Gommans is mainly known for his the books on early modern South Asian history: The Rise of the Indo-Afghan Empire, 1710–1780 (Oxford University Press, 1999) and Mughal Warfare: Indian Frontiers and High Roads to Empire (Routledge, 2002).
 An omnibus of his South Asian work came out in 2018 as The Indian Frontier: Horse and Warband in the Making of Empires (Routledge, 2018). Later in his career, Gommans started to work on Dutch colonial history, publishing The Unseen World: The Netherlands and India from 1550 (Rijksmuseum and Vantilt 2018) and with Pieter Emmer,The Dutch Overseas Empire, 1600–1800 (Cambridge University Press, 2021). With his former students Lennart Bes and Gijs Kruijtzer he produced the archival inventory Dutch Sources on South Asia c. 1600–1825. Vol. 1: Bibliography and Archival Guide to the National Archives at The Hague (Manohar Publishers. 2001) as well as two historical VOC-atlases: Comprehensive Atlas of the Dutch United East India Company, Part VI: India, Persia and the Arabian Peninsula (Atlas Maior Publishers, 2010) and with Rob van Diessen, Comprehensive Atlas of the Dutch United East India Company, Part VII: East Asia, Burma to Japan (Atlas Maior Publishers, 2010). In the early 2020s he cooperated closely with Said Reza Huseini in writing various research articles on the global intellectual history of Islamic Neoplatonism and the Mongol legacy in particular pertaining to the Mughal emperor Akbar. In all his work, Gommans shows an interest in the medieval and early-modern interactions of South Asia with the outside world, in particular with Central Asia and Europe.
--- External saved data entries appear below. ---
(** What the inputs of the compiler have of the secrets. *)
Lemma secrets_converted c w w' resolved : readsSecrets secretsOf →
  Forall (λ ref, slashFree (refName ref) = true) (refsOf c) →
  resolveAll c w = (w', Ret resolved) →
  let value := valueOf secretsOf (namespaceOf c) w in
  (∀ ref, cns_APIKeySecretRef (GetConnectionSpec c) = Some ref →
     value (sks_Name ref) (orDefault (sks_Key ref) "apiKey") = Some (secretOrEmpty resolved "apiKey")) ∧
  (∀ dc ref, dc ∈ GetDownloadClients c → dcs_CredentialsSecretRef dc = Some ref →
     let d := convertDownloadClient resolved dc in
     value (csr_Name ref) (orDefault (csr_UsernameKey ref) "username") = Some (dci_Username d) ∧
     value (csr_Name ref) (orDefault (csr_PasswordKey ref) "password") = Some (dci_Password d)) ∧
  (∀ idx ref, idx ∈ from_option ixs_Direct [] (GetIndexersSpec c) → dix_APIKeySecretRef idx = Some ref →
     value (sks_Name ref) (orDefault (sks_Key ref) "apiKey") = Some (ixi_APIKey (convertIndexer resolved idx))).
Proof.
  intros Hr Hf E. cbn zeta. destruct (resolveAll_run c w Hr Hf) as (x & E' & Hx). rewrite E in E'.
  injection E' as -> <-. destruct Hx as (_ & Hn & Hkey). split_and!.
  - intros ref Href. rewrite Href in Hkey. destruct Hkey as (v & -> & Hl). unfold secretOrEmpty. by rewrite Hl.
  - intros dc ref Hin Href. assert (∀ r, r ∈ credentialRefs (Some ref) → r ∈ refsOf c) as Hsub.
    { intros r Hrin. unfold refsOf. apply elem_of_app. left. apply list_elem_of_join.
      exists (credentialRefs (Some ref)). split; [done|]. apply list_elem_of_fmap. exists dc. by rewrite Href. }
    assert (dci_Username (convertDownloadClient resolved dc) = (resolveCredentials resolved (Some ref)).1 ∧
            dci_Password (convertDownloadClient resolved dc) = (resolveCredentials resolved (Some ref)).2) as [-> ->].
    { unfold convertDownloadClient. destruct (parseClientURL _) as [[? ?] ?]. by rewrite Href. }
    assert (∀ k, ((csr_Name ref +:+ "/") +:+ k)%string = entry (csr_Name ref) k) as Hassoc
      by (intros k; apply append_assoc).
    unfold resolveCredentials. cbn [fst snd]. rewrite !Hassoc.
    split; apply secretOrEmpty_answered, Hn, Hsub; [by left|by right; left].
  - intros idx ref Hin Href. unfold convertIndexer. simpl. rewrite Href.
    apply secretOrEmpty_answered, Hn. unfold refsOf. apply elem_of_app. right. apply elem_of_app. left.
    apply list_elem_of_join. exists (keyRefs "apiKey" (Some ref)). split; [by left|].
    apply list_elem_of_fmap. exists idx. by rewrite Href.
Qed.
(** What the compiled configuration [ir] of [c] has of the secrets in [w]: the API key of
    the connection; of every download client and every direct indexer, which the names
    of the configuration and of the entry identify, the credentials of its own reference,
    whether it is in [ir] or was left out as unsupported; and nothing is in [ir] that is
    not one of these. *)
Definition hasSecrets c w resolved caps ir : Prop :=
  let value := valueOf secretsOf (namespaceOf c) w in
  let client dc := compileDownloadClient (om_Name (meta_of c)) (convertDownloadClient resolved dc) in
  let indexer idx := compileIndexer (om_Name (meta_of c)) (convertIndexer resolved idx) in
  let direct := if from_option ixs_ProwlarrRef None (GetIndexersSpec c) is Some _ then []
                else from_option ixs_Direct [] (GetIndexersSpec c) in
  (∃ conn, ir_Connection ir = Some conn ∧ conn_URL conn = cns_URL (GetConnectionSpec c) ∧
     ∀ ref, cns_APIKeySecretRef (GetConnectionSpec c) = Some ref →
       value (sks_Name ref) (orDefault (sks_Key ref) "apiKey") = Some (conn_APIKey conn)) ∧
  (∀ d, d ∈ ir_DownloadClients ir ↔ ∃ dc, dc ∈ GetDownloadClients c ∧ d = client dc ∧
     from_option (λ caps, clientSupported caps d) true caps = true) ∧
  (∀ dc ref, dc ∈ GetDownloadClients c → dcs_CredentialsSecretRef dc = Some ref →
     value (csr_Name ref) (orDefault (csr_UsernameKey ref) "username") = Some (dc_Username (client dc)) ∧
     value (csr_Name ref) (orDefault (csr_PasswordKey ref) "password") = Some (dc_Password (client dc))) ∧
  (∀ i, i ∈ directIndexers ir ↔ ∃ idx, idx ∈ direct ∧ i = indexer idx ∧
     from_option (λ caps, indexerSupported caps i) true caps = true) ∧
  (∀ idx ref, idx ∈ direct → dix_APIKeySecretRef idx = Some ref →
     value (sks_Name ref) (orDefault (sks_Key ref) "apiKey") = Some (idx_APIKey (indexer idx))).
Building on the initiative of his Leiden predecessor Leonard Blussé, Gommans spearheaded several programmes that trained over 150 students from Asia and South Africa at the BA, MA, and PhD levels. Between 2000 and 2025 these programmes (TANAP, Encompass, Cosmopolis and Cosmos Malabaricus) aimed to equip students with the skills to work with Dutch colonial archives, fostering a deeper integration of these sources into the regional histories of Asia and Africa. In 2019 Gommans acted as the Rijksmuseum guest curator of the 2019 exhibition “India and the Netherlands in the Age of Rembrandt” at the Chhatrapati Shivaji Marahaj Vastu Sangrahalaya in Mumbai. He also served as editor-in-chief of the bookseries Dutch Sources on South Asia (Manohar), that continued as the Leiden University Press bookseries Dutch Sources on Colonial and Global History and the Journal of the Economic and Social History of the Orient. He is a fellow of Academia Europaea.